1 / 7
Granada ha vuelto a mirarse en su propio espejo más irónico. Como cada año con la llegada del Corpus Christi, la Plaza de Bib-Rambla se convierte en un pequeño foro de crítica popular donde el ingenio y la sátira se dan la mano: las carocas ya cuelgan en el corazón de la ciudad.
La edición de 2026 mantiene intacta una tradición profundamente granadina que combina dibujo y verso breve en forma de quintilla. No son simples viñetas festivas: funcionan como un termómetro social del año, una especie de crónica alternativa que traduce la actualidad local en humor afilado y, a veces, incómodo.
Este año, las carocas seleccionadas por el Ayuntamiento repasan algunos de los asuntos que más han marcado el pulso de Granada en los últimos meses. Entre ellos destacan la Zona de Bajas Emisiones, las obras y reformas urbanas que han condicionado la movilidad en la ciudad, la situación del Granada CF o los debates en torno a grandes proyectos como la estación de tren o la futura Ciudad de la Justicia. La realidad cotidiana, con sus tensiones y polémicas, vuelve así convertida en verso breve y caricatura.
Pero si hay una pieza que ha concentrado especialmente la atención es la quintilla ganadora del concurso, que este año ha rendido homenaje al concejal Juan Ramón Ferreira, fallecido recientemente. El texto premiado introduce un tono más emotivo dentro del habitual registro satírico, recordando su vínculo con la cultura y la vida pública granadina, y demostrando que esta tradición también puede ser espacio para la memoria colectiva.
Las carocas, que en su forma moderna se consolidaron en el siglo XIX aunque hunden sus raíces en tradiciones mucho más antiguas del Corpus, siguen ocupando un lugar central en la fiesta. Hoy se exponen al aire libre en Bib-Rambla, donde miles de personas las visitan durante los días del Corpus, leyendo, comentando y riendo esa “malafollá” tan propia de Granada que convierte la crítica en parte del folclore.
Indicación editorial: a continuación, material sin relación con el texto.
(** X6: how the columns of the table that is drawn are justified (for a
    non-empty frame with distinct column labels and texts the console
    accepts).  The index column is right-justified;
    a column of the displayed frame takes the requested mode when its dtype
    is numeric and is left-justified otherwise, whatever mode was requested. *)
Theorem non_numeric_columns_stay_left :
  ∀ df title_ max_rows max_cols show_index j w,
    j ∈ ["left"; "center"; "right"] →
    empty df = false →
    NoDup (columns df) →
    accepted (build_table df title_ max_rows max_cols show_index j) = true →
    ∃ t rest,
      emitted (print_dataframe df title_ max_rows max_cols show_index j) w
      = ConsoleTable t :: rest
      ∧ (show_index = true →
         table_columns t !! 0%nat = Some (mkColumn "Index" (Some "dim") "right" "ellipsis"))
      ∧ Forall2 (λ col rc,
                   header rc = s_name col
                   ∧ justify rc = (if is_numeric_dtype (s_dtype col) then j else "left"))
          (series (display_frame df max_rows max_cols))
          (drop (if show_index then 1 else 0) (table_columns t)).
Proof.
  intros df title_ max_rows max_cols show_index j w Hj Hne Hnd Hacc.
  destruct (print_dataframe_table df title_ max_rows max_cols show_index j w
              Hj Hne Hnd Hacc)
    as (t & Ht & _ & Hcols & _).
  exists t. eexists. split; [exact Ht|]. rewrite Hcols. split.
  - by intros ->.
  - assert (Hdrop : drop (if show_index then 1 else 0)
                      ((if show_index then [index_column] else [])
                       ++ (data_column j <$> series (display_frame df max_rows max_cols)))
                    = data_column j <$> series (display_frame df max_rows max_cols))
      by (by destruct show_index).
    rewrite Hdrop. apply Forall2_fmap_r, Forall_Forall2_diag, Forall_forall.
    by intros col _.
Qed.

End printer_extras.

Section head_wise.
Context `{Externals}.

Lemma float_block_cut (n : Z) (index_ index_' : list label) (cs : list Series) :
  float_block (mkFrame index_ (cut_column n <$> cs)) = float_block (mkFrame index_' cs).
Proof.
  unfold float_block. simpl.
  f_equal; induction cs as [|c cs IH]; [done| |done|];
    rewrite fmap_cons; simpl; by rewrite IH.
Qed.

Lemma series_display_cut df (n : positive) max_cols :
  series (display_frame df (Some (Z.pos n)) max_cols)
  = cut_column (Z.pos n) <$> series (display_frame df None max_cols)
  ∧ index (display_frame df (Some (Z.pos n)) max_cols)
    = take (Pos.to_nat n) (index (display_frame df None max_cols)).
Proof.
  unfold display_frame. simpl. destruct (truthy max_cols); simpl.
  - split; [|done]. apply py_take_fmap.
  - done.
Qed.

Lemma row_data_cut disp disp' (n : positive) show_index k :
  series disp' = cut_column (Z.pos n) <$> series disp →
  index disp' = take (Pos.to_nat n) (index disp) →
  (k < Pos.to_nat n)%nat →
  row_data disp' show_index k = row_data disp show_index k.
Proof.
  intros Hs Hi Hk. unfold row_data. rewrite Hs, Hi.
  rewrite lookup_take_lt by done. f_equal.
  rewrite <- list_fmap_compose. apply list_fmap_ext. intros i c _. simpl.
  assert (Hval : row_value disp' (cut_column (Z.pos n) c) k = row_value disp c k).
  { unfold row_value.
    assert (Hfb : float_block disp' = float_block disp).
    { destruct disp as [ix cs], disp' as [ix' cs']. simpl in Hs. subst cs'.
      apply float_block_cut. }
    rewrite Hfb. simpl. unfold py_take. simpl.
    by rewrite lookup_take_lt by done. }
  rewrite Hval. unfold format_cell. done.
Qed.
Más allá del humor, las carocas funcionan como un retrato coral de la ciudad. Son, en esencia, una conversación pública convertida en arte efímero: un año entero de titulares, debates y anécdotas reducidos a unos pocos versos que, por unos días, toman el centro de Granada.
Cuando el Corpus termina y las estructuras se desmontan, lo que queda es precisamente eso: la sensación de que la ciudad ha hablado de sí misma en voz alta, entre risas, ironía y memoria.